Starting from the result of the first groupby:
In [60]: df_agg = df.groupby(['job','source']).agg({'count':sum})
We group by the first level of the index:
In [63]: g = df_agg['count'].groupby('job', group_keys=False)
Then we want to sort (‘order’) each group and take the first three elements:
In [64]: res = g.apply(lambda x: x.sort_values(ascending=False).head(3))
However, for this, there is a shortcut function to do this, nlargest:
In [65]: g.nlargest(3)
Out[65]:
job source
market A 5
D 4
B 3
sales E 7
C 6
B 4
dtype: int64
So in one go, this looks like:
df_agg['count'].groupby('job', group_keys=False).nlargest(3)
Method 3
Here’s other example of taking top 3 on sorted order, and sorting within the groups:
In [43]: import pandas as pd
In [44]: df = pd.DataFrame({"name":["Foo", "Foo", "Baar", "Foo", "Baar", "Foo", "Baar", "Baar"], "count_1":[5,10,12,15,20,25,30,35], "count_2" :[100,150,100,25,250,300,400,500]})
In [45]: df
Out[45]:
count_1 count_2 name
0 5 100 Foo
1 10 150 Foo
2 12 100 Baar
3 15 25 Foo
4 20 250 Baar
5 25 300 Foo
6 30 400 Baar
7 35 500 Baar
### Top 3 on sorted order:
In [46]: df.groupby(["name"])["count_1"].nlargest(3)
Out[46]:
name
Baar 7 35
6 30
4 20
Foo 5 25
3 15
1 10
dtype: int64
### Sorting within groups based on column "count_1":
In [48]: df.groupby(["name"]).apply(lambda x: x.sort_values(["count_1"], ascending = False)).reset_index(drop=True)
Out[48]:
count_1 count_2 name
0 35 500 Baar
1 30 400 Baar
2 20 250 Baar
3 12 100 Baar
4 25 300 Foo
5 15 25 Foo
6 10 150 Foo
7 5 100 Foo
Method 4
Try this Instead, which is a simple way to do groupby and sorting in descending order:
df.groupby(['companyName'])['overallRating'].sum().sort_values(ascending=False).head(20)
Method 5
If you don’t need to sum a column, then use @tvashtar’s answer.
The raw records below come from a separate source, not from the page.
#[global] Set Default Goal Selector "!".
#[global] Open Scope Z_scope.

Declare Scope vsift_scope.
Delimit Scope vsift_scope with vsift.
#[global] Open Scope vsift_scope.

(** ** Fallible code: Rust's [Result] *)

Inductive result (A E : Type) : Type :=
| Ok (value : A)
| Err (error : E).
Arguments Ok {A E} value.
Arguments Err {A E} error.

Definition result_bind {A B E : Type} (r : result A E) (k : A -> result B E) : result B E :=
  match r with
  | Ok a => k a
  | Err e => Err e
  end.

(** [Option::ok_or] *)
Definition ok_or {A E : Type} (o : option A) (e : E) : result A E :=
  match o with
  | Some a => Ok a
  | None => Err e
  end.

(** [Result::map_err] *)
Definition map_err {A E F : Type} (f : E -> F) (r : result A E) : result A F :=
  match r with
  | Ok a => Ok a
  | Err e => Err (f e)
  end.

(** [Result::ok] *)
Definition result_ok {A E : Type} (r : result A E) : option A :=
  match r with
  | Ok a => Some a
  | Err _ => None
  end.

Definition is_ok {A E : Type} (r : result A E) : bool :=
  match r with
  | Ok _ => true
  | Err _ => false
  end.

(** [let? x := e in k] is Rust's [let x = e?; k]. *)
Notation "'let?' x ':=' e 'in' k" := (result_bind e (fun x => k))
  (at level 10, x name, e at level 200, k at level 200) : vsift_scope.

(** ** Machine integers

    A [w]-bit integer is a [Z]; [checked_*], [saturating_*] and [wrap_*] are
    the operations of the Rust standard library written out. The release
    profile of the workspace leaves overflow checks off, so an unchecked
    operator wraps. *)

Definition U8_MAX : Z := 255.
Definition U16_MAX : Z := 65535.
Definition U32_MAX : Z := 4294967295.
Definition U64_MAX : Z := 18446744073709551615.
Definition I64_MIN : Z := -9223372036854775808.
Definition I64_MAX : Z := 9223372036854775807.
Definition I128_MIN : Z := -170141183460469231731687303715884105728.
Definition I128_MAX : Z := 170141183460469231731687303715884105727.

Definition in_range (lo hi x : Z) : bool := (lo <=? x) && (x <=? hi).

Definition is_u8 (x : Z) : Prop := 0 <= x <= U8_MAX.
Definition is_u16 (x : Z) : Prop := 0 <= x <= U16_MAX.
Definition is_u32 (x : Z) : Prop := 0 <= x <= U32_MAX.
Definition is_u64 (x : Z) : Prop := 0 <= x <= U64_MAX.
Definition is_i64 (x : Z) : Prop := I64_MIN <= x <= I64_MAX.
Definition is_i128 (x : Z) : Prop := I128_MIN <= x <= I128_MAX.

(** [T::try_from(x).ok()] and the result of a checked operation. *)
Definition checked (lo hi x : Z) : option Z :=
  if in_range lo hi x then Some x else None.

Definition checked_u16 : Z -> option Z := checked 0 U16_MAX.
Definition checked_u32 : Z -> option Z := checked 0 U32_MAX.
Definition checked_u64 : Z -> option Z := checked 0 U64_MAX.
Definition checked_i64 : Z -> option Z := checked I64_MIN I64_MAX.
Definition checked_i128 : Z -> option Z := checked I128_MIN I128_MAX.

Definition saturating_u8 (x : Z) : Z := Z.max 0 (Z.min U8_MAX x).
Definition saturating_u16 (x : Z) : Z := Z.max 0 (Z.min U16_MAX x).
Definition saturating_u32 (x : Z) : Z := Z.max 0 (Z.min U32_MAX x).
Definition saturating_u64 (x : Z) : Z := Z.max 0 (Z.min U64_MAX x).

Definition wrap_u32 (x : Z) : Z := x mod 4294967296.
Definition wrap_u64 (x : Z) : Z := x mod 18446744073709551616.
Definition wrap_i128 (x : Z) : Z :=
  (x - I128_MIN) mod 340282366920938463463374607431768211456 + I128_MIN.

(** [div_ceil] of unsigned integers. *)
Definition div_ceil (a b : Z) : Z :=
  if a mod b =? 0 then a / b else a / b + 1.

(** ** Slices *)

(** [slice::partition_point]: where the prefix satisfying [p] ends. *)
Fixpoint partition_point {A : Type} (p : A -> bool) (l : list A) : nat :=
  match l with
  | [] => O
  | a :: rest => if p a then S (partition_point p rest) else O
  end.

(** [Iterator::min_by_key]: the first of the least elements. *)
Fixpoint min_by_key {A : Type} (key : A -> Z) (l : list A) : option A :=
  match l with
  | [] => None
  | a :: rest =>
      match min_by_key key rest with
      | None => Some a
      | Some b => if key a <=? key b then Some a else Some b
      end
  end.

(** [slice::windows(2)] *)
Fixpoint windows2 {A : Type} (l : list A) : list (A * A) :=
  match l with
  | a :: (b :: _) as rest => (a, b) :: windows2 rest
  | _ => []
  end.

(** [Iterator::enumerate] *)
Definition enumerate {A : Type} (l : list A) : list (nat * A) := zip (seq 0 (length l)) l.

(** [sort_by] and [sort_by_key]: a stable sort. An element is put before the
    first of the later ones it may stand before, so equal ones keep their
    order. Where the code calls [sort_unstable] on values that are equal only
    when they are the same, any sort will do and the model takes stdpp's
    [merge_sort], which is not stable. *)
Fixpoint sorted_insert {A : Type} (R : A -> A -> Prop) `{!RelDecision R} (x : A) (l : list A) : list A :=
  match l with
  | [] => [x]
  | y :: rest => if decide (R x y) then x :: l else y :: sorted_insert R x rest
  end.

Definition stable_sort {A : Type} (R : A -> A -> Prop) `{!RelDecision R} (l : list A) : list A :=
  foldr (sorted_insert R) [] l.

(** [Iterator::take_while] *)
Fixpoint take_while {A : Type} (p : A -> bool) (l : list A) : list A :=
  match l with
  | [] => []
  | a :: rest => if p a then a :: take_while p rest else []
  end.

(** ** Automation *)

Create HintDb vsift.

(** [ulia]: [lia] with the integer widths unfolded. *)
Ltac unfold_widths :=
  unfold is_u8, is_u16, is_u32, is_u64, is_i64, is_i128,
    saturating_u8, saturating_u16, saturating_u32, saturating_u64 in *;
  unfold U8_MAX, U16_MAX, U32_MAX, U64_MAX, I64_MIN, I64_MAX, I128_MIN, I128_MAX in *.

Ltac ulia := unfold_widths; lia.
Ltac unia := unfold_widths; nia.

(** [divlia]: [lia] with division by constants, of naturals and integers. *)
Ltac divlia := zify; Z.to_euclidean_division_equations; lia.

(** [bool_prop]: turn boolean tests of the code in the hypotheses and the
    goal into propositions. *)
Ltac bool_prop :=
  repeat match goal with
  | H : andb _ _ = true |- _ => apply andb_true_iff in H; destruct H
  | H : andb _ _ = false |- _ => apply andb_false_iff in H
  | H : orb _ _ = true |- _ => apply orb_true_iff in H
  | H : orb _ _ = false |- _ => apply orb_false_iff in H; destruct H
  | H : negb _ = true |- _ => apply negb_true_iff in H
  | H : negb _ = false |- _ => apply negb_false_iff in H
  | H : (_ <=? _) = true |- _ => apply Z.leb_le in H
  | H : (_ <=? _) = false |- _ => apply Z.leb_gt in H
  | H : (_ <? _) = true |- _ => apply Z.ltb_lt in H
  | H : (_ <? _) = false |- _ => apply Z.ltb_ge in H
  | H : (_ =? _) = true |- _ => apply Z.eqb_eq in H
  | H : (_ =? _) = false |- _ => apply Z.eqb_neq in H
  end.

(** [split_if]: case analysis on the tests that decide the goal. *)
Ltac split_if :=
  repeat match goal with
  | |- context [if ?b then _ else _] => destruct b eqn:?
  end; bool_prop.

(** [by_cases H]: walk through the early returns of a function whose result
    [H] records. *)
Ltac by_cases H :=
  repeat match type of H with
  | context [if ?b then _ else _] => destruct b eqn:?; try discriminate H
  | context [result_bind ?r _] => destruct r eqn:?; cbn [result_bind] in H; try discriminate H
  | context [match ?o with _ => _ end] => destruct o eqn:?; try discriminate H
  end; bool_prop.

(** [decide_constants]: decide the equations in the goal between constants. *)
Ltac decide_constants :=
  repeat match goal with
  | |- context [@decide (?a = ?b) _] =>
      first [rewrite (decide_True (P := a = b)) by done | rewrite (decide_False (P := a = b)) by done]
  end.

(** [concrete]: a conjunction of closed comparisons, by evaluation. *)
Ltac concrete :=
  repeat split; vm_compute; first [reflexivity | intros; discriminate | done].

(** ** Lemmas on machine integers *)

Lemma in_range_true lo hi x : in_range lo hi x = true <-> lo <= x <= hi.
Proof. unfold in_range. rewrite andb_true_iff, !Z.leb_le. lia. Qed.
(** ** Division toward zero and the rounding helpers *)

Lemma quot_threshold a d t :
  0 < d ->
  t <= Z.quot a d <-> (if 0 <? t then t * d <= a else (t - 1) * d < a).
Proof.
  intros Hd. pose proof (Z.quot_rem' a d) as Hqr.
  destruct (Z.le_gt_cases 0 a) as [Ha|Ha].
  - pose proof (Z.rem_bound_pos a d Ha Hd). pose proof (Z.quot_pos a d Ha Hd).
    destruct (0 <? t) eqn:Ht; bool_prop; split; intros; nia.
  - pose proof (Z.rem_bound_pos_neg a d Hd ltac:(lia)).
    assert (Z.quot a d <= 0) by (apply Z.quot_le_upper_bound; lia).
    destruct (0 <? t) eqn:Ht; bool_prop; split; intros; nia.
Qed.

Lemma floor_division_spec a d p : 0 < d -> floor_division a d + 1 <= p <-> a < p * d.
Proof.
  intros Hd. unfold floor_division. pose proof (Z.quot_rem' a d).
  pose proof (Z.rem_bound_abs a d ltac:(lia)).
  destruct (Z.rem a d <? 0) eqn:E; bool_prop; split; intros; nia.
Qed.

Lemma ceiling_division_spec a d p : 0 < d -> ceiling_division a d <= p <-> a <= p * d.
Proof.
  intros Hd. unfold ceiling_division. pose proof (Z.quot_rem' a d).
  pose proof (Z.rem_bound_abs a d ltac:(lia)).
  destruct (0 <? Z.rem a d) eqn:E; bool_prop; split; intros; nia.
Qed.

Module StreamTimeFacts.
Import StreamTime.

(** Every typed conversion stays inside [i128], so only the base and the
    final narrowing can fail. *)
Lemma to_media_time_exact s :
  typed s -> time_base_numerator s <> 0 -> time_base_denominator s <> 0 ->
  to_media_time s = ok_or (checked_u64 (normalized s)) OutsideTimeline.
Proof.
  intros (_ & Hp & Hn & Hd & Ho) Hn0 Hd0. unfold to_media_time, normalized.
  apply Z.eqb_neq in Hn0 as ->. pose proof Hd0 as Hd1. apply Z.eqb_neq in Hd1 as ->.
  cbn [orb]. unfold checked_i128, MICROS_PER_SECOND.
  set (p := presentation_timestamp s) in *. set (n := time_base_numerator s) in *.
  set (d := time_base_denominator s) in *.
  rewrite checked_in by (unfold_widths; nia). cbn [ok_or result_bind].
  rewrite checked_in by (unfold_widths; nia). cbn [ok_or result_bind].
  assert (Hq : Z.abs (Z.quot (p * n * 1000000) d) <= Z.abs (p * n * 1000000)).
  { rewrite <- Z.quot_abs by done. rewrite Z.quot_div_nonneg by (unfold_widths; lia).
    apply Z.div_le_upper_bound; [unfold_widths; lia|].
    pose proof (Z.abs_nonneg (p * n * 1000000)). unfold_widths. nia. }
  assert (Z.abs (p * n * 1000000) <= 9223372036854775808 * 4294967295 * 1000000)
    by (unfold_widths; nia).
  rewrite checked_in by (unfold_widths; lia). done.
Qed.

Lemma normalized_with_timestamp s p :
  normalized (with_timestamp s p) =
  Z.quot (p * (time_base_numerator s * MICROS_PER_SECOND)) (time_base_denominator s)
  + timeline_offset_micros s.
Proof. unfold normalized, with_timestamp. cbn. by rewrite Z.mul_assoc. Qed.

(** The bound the code computes, before it is narrowed to [i64]. *)
Definition exact_bound (numerator denominator offset time : Z) : Z :=
  let scale := numerator * MICROS_PER_SECOND in
  let target := time - offset in
  if 0 <? target then ceiling_division (target * denominator) scale
  else floor_division ((target - 1) * denominator) scale + 1.

Lemma exact_bound_threshold s time p :
  0 < time_base_numerator s -> 0 < time_base_denominator s ->
  exact_bound (time_base_numerator s) (time_base_denominator s) (timeline_offset_micros s) time
    <= p <-> time <= normalized (with_timestamp s p).
Proof.
  intros Hn Hd. rewrite normalized_with_timestamp. unfold exact_bound.
  set (scale := time_base_numerator s * MICROS_PER_SECOND).
  assert (0 < scale) by (unfold scale, MICROS_PER_SECOND; lia).
  set (target := time - timeline_offset_micros s).
  transitivity (target <= Z.quot (p * scale) (time_base_denominator s)); [|lia].
  rewrite quot_threshold by done.
  destruct (0 <? target).
  - by apply ceiling_division_spec.
  - by apply floor_division_spec.
Qed.

Lemma floor_division_abs a d : 0 < d -> Z.abs (floor_division a d) <= Z.abs a.
Proof.
  intros Hd. unfold floor_division. pose proof (Z.quot_rem' a d).
  pose proof (Z.rem_bound_abs a d ltac:(lia)).
  destruct (Z.rem a d <? 0) eqn:E; bool_prop; [|nia].
  pose proof (Z.rem_nonneg a d ltac:(lia)). nia.
Qed.

(** No [i128] operation of the bound wraps. *)
Lemma first_at_or_after_exact si n d off time :
  is_u32 n -> is_u32 d -> is_i64 off -> is_u64 time -> n <> 0 -> d <> 0 ->
  first_at_or_after si n d off time =
  (let? pts := ok_or (checked_i64 (exact_bound n d off time)) ConversionOverflow in
   Ok (mk si pts n d off)).
Proof.
  intros Hn Hd Ho Ht Hn0 Hd0. unfold first_at_or_after, exact_bound.
  apply Z.eqb_neq in Hn0 as Hn1. apply Z.eqb_neq in Hd0 as Hd1. rewrite Hn1, Hd1. cbn [orb].
  unfold MICROS_PER_SECOND.
  rewrite (wrap_i128_id (n * 1000000)) by (unfold_widths; nia).
  rewrite (wrap_i128_id (time - off)) by (unfold_widths; lia).
  set (target := time - off) in *.
  assert (-9223372036854775808 <= target <= 27670116110564327424) by (unfold_widths; lia).
  rewrite (wrap_i128_id (target * d)) by (unfold_widths; nia).
  rewrite (wrap_i128_id (target - 1)) by (unfold_widths; lia).
  rewrite (wrap_i128_id ((target - 1) * d)) by (unfold_widths; nia).
  destruct (0 <? target); [done|].
  pose proof (floor_division_abs ((target - 1) * d) (n * 1000000) ltac:(unfold_widths; nia)).
  rewrite wrap_i128_id; [done|].
  assert (Z.abs ((target - 1) * d) <= 27670116110564327424 * 4294967295) by (unfold_widths; nia).
  unfold_widths. lia.
Qed.
End StreamTimeFacts.

Section FrameSelection.
Import StreamTime StreamTimeFacts.

(** [first_at_or_after] answers exactly which timestamps of a stream show a
    frame at or after a requested time, on every branch: a returned bound
    separates them, an overflow means no [i64] timestamp separates them, and
    a base with a zero is refused. A timestamp whose normalized time does not
    fit is beyond the timeline's end only when it is past the bound.
    Claim C36. *)
Theorem first_at_or_after_selects_frames si n d off time :
  is_u32 si -> is_u32 n -> is_u32 d -> is_i64 off -> is_u64 time ->
  match first_at_or_after si n d off time with
  | Ok bound =>
      forall p, is_i64 p ->
        match to_media_time (with_timestamp bound p) with
        | Ok m => time <= m <-> presentation_timestamp bound <= p
        | Err e => e = OutsideTimeline
                   /\ (presentation_timestamp bound <= p
                       <-> U64_MAX < normalized (with_timestamp bound p))
        end
  | Err ConversionOverflow =>
      (forall p, is_i64 p -> time <= normalized (mk si p n d off))
      \/ (forall p, is_i64 p -> normalized (mk si p n d off) < time)
  | Err InvalidTimeBase => n = 0 \/ d = 0
  | Err OutsideTimeline => False
  end.
Proof.
  intros Hsi Hn Hd Ho Ht.
  destruct (decide (n = 0)) as [->|Hn0]; [left; done|].
  destruct (decide (d = 0)) as [->|Hd0].
  { unfold first_at_or_after. rewrite orb_true_r. by right. }
  rewrite first_at_or_after_exact by done.
  assert (Hthr : forall p, exact_bound n d off time <= p <->
                           time <= normalized (mk si p n d off)).
  { intros p. apply (exact_bound_threshold (mk si p n d off)); cbn; ulia. }
  destruct (checked_i64 (exact_bound n d off time)) as [pts|] eqn:E; cbn.
  - apply checked_Some in E as [-> Hb]. intros p Hp.
    rewrite to_media_time_exact by (unfold typed; cbn; done || auto).
    change (with_timestamp _ p) with (mk si p n d off).
    destruct (checked_u64 _) as [m|] eqn:Em; cbn [ok_or presentation_timestamp]; rewrite Hthr.
    + by apply checked_Some in Em as [-> _].
    + apply checked_None in Em. split; [done|]. unfold_widths. lia.
  - apply checked_None in E.
    destruct (Z.le_gt_cases (exact_bound n d off time) I64_MIN).
    + left. intros p Hp. apply Hthr. ulia.
    + right. intros p Hp. apply Z.nle_gt. rewrite <- Hthr. ulia.
Qed.

Lemma first_at_or_after_selects_frames_witness :
  first_at_or_after 0 1 90000 0 33367
    = Ok (mk 0 3004 1 90000 0)
  /\ (33367 <= 33377 <-> 3004 <= 3004).
Proof.
  assert (E : first_at_or_after 0 1 90000 0 33367 = Ok (mk 0 3004 1 90000 0))
    by (vm_compute; reflexivity).
  split; [exact E|].
  pose proof (first_at_or_after_selects_frames 0 1 90000 0 33367
    ltac:(ulia) ltac:(ulia) ltac:(ulia) ltac:(ulia) ltac:(ulia)) as H.
  rewrite E in H. specialize (H 3004 ltac:(ulia)).
  assert (E' : to_media_time (with_timestamp (mk 0 3004 1 90000 0) 3004) = Ok 33377)
    by (vm_compute; reflexivity).
  rewrite E' in H. exact H.
Defined.
End FrameSelection.

(** ** Crop rectangles *)

Section CropFacts.
Import CropRect.

Lemma crop_new_spec x y w h frame :
  FrameDimensions.wf frame -> is_u32 x -> is_u32 y -> is_u32 w -> is_u32 h ->
  match new x y w h frame with
  | Ok r => r = mk x y w h /\ wf frame r
  | Err _ => ~ wf frame (mk x y w h)
  end.
Proof.
  intros Hf Hx Hy Hw Hh. unfold new, wf. cbn.
  destruct ((w =? 0) || (h =? 0)) eqn:E0; bool_prop; [lia|].
  destruct (checked_u32 (x + w)) as [right|] eqn:E1; cbn;
    [apply checked_Some in E1 as [-> _]|apply checked_None in E1; unfold FrameDimensions.wf in Hf; ulia].
  destruct (checked_u32 (y + h)) as [bottom|] eqn:E2; cbn;
    [apply checked_Some in E2 as [-> _]|apply checked_None in E2; unfold FrameDimensions.wf in Hf; ulia].
  destruct (_ || _) eqn:E3; bool_prop; cbn; [lia|]. split; [done|]. ulia.
Qed.
Lemma join_at_covers k l a b x :
  l !! k = Some a -> l !! S k = Some b -> a.1 < a.2 -> a.2 < b.1 -> b.1 < b.2 ->
  covers (join_at k l) x <-> covers l x \/ a.2 <= x < b.1.
Proof.
  intros Ha Hb H1 H2 H3. destruct (join_at_split k l a b Ha Hb) as (l1 & l2 & Hl & _ & ->).
  rewrite Hl, !covers_app, !covers_cons. unfold in_span. cbn. rewrite Z.max_r by lia.
  destruct (Z.lt_ge_cases x a.2), (Z.lt_ge_cases x b.1); intuition lia.
Qed.

Lemma join_inv_step k l a b :
  join_inv l -> l !! k = Some a -> l !! S k = Some b -> may_join keep a.2 b.1 = true ->
  join_inv (join_at k l).
Proof.
  intros (Hcan & Hcov & Hends & Hkeep) Ha Hb Hj.
  pose proof (canon_lookup_pos _ _ _ _ Hcan Ha) as [_ H1].
  pose proof (canon_lookup_pos _ _ _ _ Hcan Hb) as [_ H3].
  pose proof (canon_lookup_order _ _ _ _ _ _ Hcan Ha Hb ltac:(lia)) as H2.
  pose proof (join_at_covers k l a b) as Hx. split; [|split; [|split]].
  - by eapply join_at_canon.
  - intros x Hc. apply Hx; auto.
  - destruct (join_at_split k l a b Ha Hb) as (l1 & l2 & Hl & _ & ->). rewrite Hl in Hends.
    apply Forall_app in Hends as [He1 He2]. rewrite !Forall_cons in He2.
    destruct He2 as ([Ha1 _] & [_ Hb2] & He2). apply Forall_app. split; [done|].
    apply Forall_cons. cbn. rewrite Z.max_r by lia. done.
  - intros apart x Hk Hin. rewrite (Hx x Ha Hb H1 H2 H3). intros [Hc|Hgap];
      [by apply (Hkeep apart x)|].
    pose proof (apart_positive _ Hk) as Hpos. subst keep. cbn in Hj. bool_prop.
    unfold in_span in Hin.
    assert (Hca : forall y, a.1 <= y < a.2 -> covers l y).
    { intros y Hy. apply Exists_exists. exists a. split; [by eapply list_elem_of_lookup_2|done]. }
    assert (Hcb : forall y, b.1 <= y < b.2 -> covers l y).
    { intros y Hy. apply Exists_exists. exists b. split; [by eapply list_elem_of_lookup_2|done]. }
    destruct Hj as [Hj|Hj]; bool_prop.
    + apply (Hkeep apart (Z.max a.1 apart.1) eq_refl); [unfold in_span|apply Hca]; lia.
    + apply (Hkeep apart b.1 eq_refl); [unfold in_span|apply Hcb]; lia.
Qed.

Lemma search_loop_inv fuel l limit :
  join_inv l -> (length l <= fuel)%nat ->
  join_inv (search_loop fuel l limit keep)
  /\ ((length (search_loop fuel l limit keep) <= limit)%nat
      \/ nearest (search_loop fuel l limit keep) keep = None).
Proof.
  revert l. induction fuel as [|fuel IH]; intros l Hl Hf; cbn [search_loop].
  { split; [done|]. left. lia. }
  destruct (limit <? length l)%nat eqn:E; [|split; [done|left; by apply Nat.ltb_ge]].
  destruct (nearest l keep) as [k|] eqn:En; [|by auto].
  apply nearest_Some in En as (d & (a & b & Ha & Hb & Hj & _) & _).
  apply IH; [by eapply join_inv_step|]. rewrite (join_at_length k l a b) by done. lia.
Qed.

(** When no pair may be joined, at most two spans are left. *)
Lemma nearest_None_short l :
  canonical l -> nearest l keep = None ->
  (length l <= match keep with None => 1 | Some _ => 2 end)%nat.
Proof.
  intros Hl Hn.
  assert (Hno : forall k a b, l !! k = Some a -> l !! S k = Some b -> may_join keep a.2 b.1 = false).
  { intros k a b Ha Hb. apply not_true_iff_false. intros Hj.
    apply (nearest_None keep l k (distance a.2 b.1) Hn). by exists a, b. }
  destruct l as [|a [|b [|c l]]]; cbn; [destruct keep; lia|destruct keep; lia| |].
  - specialize (Hno 0%nat a b eq_refl eq_refl). destruct keep; [lia|done].
  - pose proof (Hno 0%nat a b eq_refl eq_refl) as H1.
    pose proof (Hno 1%nat b c eq_refl eq_refl) as H2.
    destruct keep as [apart|] eqn:Ek; [|done]. pose proof (apart_positive _ eq_refl).
    destruct Hl as (_ & _ & _ & Hb & _). cbn in H1, H2. bool_prop. lia.
Qed.
End Preservation.

(** The bound is met exactly: what had to be shortened is as long as it may be. *)
Lemma search_loop_length_ge fuel l limit keep :
  (limit <= length l)%nat -> (limit <= length (search_loop fuel l limit keep))%nat.
Proof.
  revert l. induction fuel as [|fuel IH]; intros l Hl; cbn [search_loop]; [done|].
  destruct (limit <? length l)%nat eqn:E; [|done]. apply Nat.ltb_lt in E.
  destruct (nearest l keep) as [k|] eqn:En; [|done].
  apply nearest_Some in En as (d & (a & b & Ha & Hb & Hj & _) & _).
  apply IH. rewrite (join_at_length k l a b) by done. lia.
Qed.

Lemma join_nearest_short {Q : Type} `{!MinQueue Q, !MinQueueLaws Q} spans limit keep l :
  canonical spans -> spans_typed spans ->
  join_nearest (Q := Q) spans limit keep = Some l -> (length l < limit)%nat -> l = spans.
Proof.
  intros Hc Ht Hj Hl. rewrite join_nearest_search in Hj by done. injection Hj as <-.
  unfold nearest_first_by_searching in *.
  destruct (decide (limit <= length spans)%nat).
  - pose proof (search_loop_length_ge (length spans) spans (Nat.max limit 1) keep ltac:(lia)). lia.
  - destruct (length spans) eqn:E; [done|]. cbn [search_loop]. rewrite (proj2 (Nat.ltb_ge _ _)); [done|lia].
Qed.

(** What the join keeps, shared with its callers. *)
Lemma join_nearest_spec {Q : Type} `{!MinQueue Q, !MinQueueLaws Q} spans limit keep :
  canonical spans -> spans_typed spans ->
  (forall apart, keep = Some apart ->
     apart.1 < apart.2 /\ forall x, in_span apart x -> ~ covers spans x) ->
  exists l, join_nearest (Q := Q) spans limit keep = Some l
    /\ canonical l
    /\ (forall x, covers spans x -> covers l x)
    /\ Forall (fun s => s.1 ∈ spans.*1 /\ s.2 ∈ spans.*2) l
    /\ (length l <= Nat.max limit (match keep with None => 1 | Some _ => 2 end))%nat
    /\ (forall apart x, keep = Some apart -> in_span apart x -> ~ covers l x).
Proof.
  intros Hc Ht Hk. exists (nearest_first_by_searching spans limit keep).
  split; [by apply join_nearest_search|]. unfold nearest_first_by_searching.
  destruct (search_loop_inv keep spans (fun a H => proj1 (Hk a H)) (length spans) spans
              (Nat.max limit 1)) as [(Ha & Hb & He & Hd) Hlen].
  { split; [done|]. split; [done|]. split.
    - apply Forall_forall. intros s Hs. split; by apply list_elem_of_fmap_2.
    - intros apart x Heq. by apply (Hk apart Heq). }
  { done. }
  split; [done|]. split; [done|]. split; [done|]. split; [|done].
  destruct Hlen as [Hlen|Hlen]; [destruct keep; lia|].
  pose proof (nearest_None_short keep (fun a H => proj1 (Hk a H)) _ Ha Hlen). lia.
Qed.

(** Bounding a list describes more than it was given, never less: every
    covered instant stays covered, every start and end of the result is one
    of the input, the list is canonical and no longer than the limit (at
    least one, or two when a range is kept apart), and a range no input span
    overlaps is never overlapped by a join. Claim C35. *)
Theorem join_nearest_sound {Q : Type} `{!MinQueue Q, !MinQueueLaws Q} spans limit keep :
  canonical spans -> spans_typed spans ->
  (forall apart, keep = Some apart ->
     apart.1 < apart.2 /\ forall x, in_span apart x -> ~ covers spans x) ->
  exists l, join_nearest (Q := Q) spans limit keep = Some l
    /\ canonical l
    /\ (forall x, covers spans x -> covers l x)
    /\ Forall (fun s => s.1 ∈ spans.*1 /\ s.2 ∈ spans.*2) l
    /\ (length l <= Nat.max limit (match keep with None => 1 | Some _ => 2 end))%nat
    /\ (forall apart x, keep = Some apart -> in_span apart x -> ~ covers l x).
Proof. apply join_nearest_spec. Qed.

Lemma join_nearest_sound_witness :
  exists l,
    join_nearest (Q := list entry) [(0, 25); (55, 60); (70, 75); (105, 125)] 2 (Some (60, 70))
      = Some l /\ (length l <= 2)%nat.
Proof.
  destruct (join_nearest_sound (Q := list entry) [(0, 25); (55, 60); (70, 75); (105, 125)] 2
              (Some (60, 70))) as (l & Hl & _ & _ & _ & Hlen & _).
  - concrete.
  - repeat constructor; concrete.
  - intros apart [= <-]. split; [concrete|]. intros x Hx Hc.
    unfold in_span in Hx. cbn in Hx.
    repeat (apply covers_cons in Hc as [Hc|Hc]; [unfold in_span in Hc; cbn in Hc; lia|]).
    by apply covers_nil in Hc.
  - exists l. split; [exact Hl|exact Hlen].
Defined.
If you do need to sum, then you can use @joris’ answer or this one which is very similar to it.
df.groupby(['job']).apply(lambda x: (x.groupby('source')
.sum()
.sort_values('count', ascending=False))
.head(3))
Method 6
I was getting this error without using “by”:
TypeError: sort_values() missing 1 required positional argument: ‘by’
So, I changed it to this and now it’s working:
df.groupby(['job','source']).agg({'count':sum}).sort_values(by='count',ascending=False).head(20)
Method 7
You can do it in one line –
df.groupby(['job']).apply(lambda x: x.sort_values(['count'], ascending=False).head(3)
.drop('job', axis=1))
what apply() does is that it takes each group of groupby and assigns it to the x in lambda function.
Method 8
@joris answer helped a lot.
This is what worked for me.
df.groupby(['job'])['count'].nlargest(3)
Method 9
When grouped dataframe contains more than one grouped columns other methods erases other columns.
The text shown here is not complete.